List each line of the data that holds the word "From".

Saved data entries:
__________________________________________________
(* ===== verification/Userspace.v ===== *)
(** * The main program: into user mode

    From the place where kernel_main has found the init program to the program's first
    instruction: its code is loaded, the page its file was read into is given back, its
    stack is mapped, and the first thread is created and dispatched.  Nothing of what
    comes later disturbs what was built before. *)
From S2P Require Import Prelude Memory State Demo Serial Pmm PageTable Vmm VmmSpec VmmSpace VmmTheorems VmmFrame Cpu Pointer Gdt Pit Idt Thread ThreadTheorems Ipc Syscall Ata Ext2 Limine Main MainTheorems MainProperties.

Section userspace.
Context {P : Platform}.
Implicit Types s : kstate.

(** ** Mapping the stack *)




Lemma free_list_regs s f : free_list (set_regs f s) = free_list s.
Proof. done. Qed.


(** ** Stages

    [pool] holds the pages that were free at the beginning and the buffer of the file. *)






(** ** The first dispatch *)





(** ** The whole way *)



End userspace.

Section whole.
Context {P : Platform}.
Implicit Types s : kstate.



End whole.

(** ** Properties *)


(** The machine of VmmTheorems.v with a stack for the boot code. *)
#[local] Opaque demo_pmm demo_top demo_vm.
__________________________________________________
Completed task:
    From the place where kernel_main has found the init program to the program's first
From S2P Require Import Prelude Memory State Demo Serial Pmm PageTable Vmm VmmSpec VmmSpace VmmTheorems VmmFrame Cpu Pointer Gdt Pit Idt Thread ThreadTheorems Ipc Syscall Ata Ext2 Limine Main MainTheorems MainProperties.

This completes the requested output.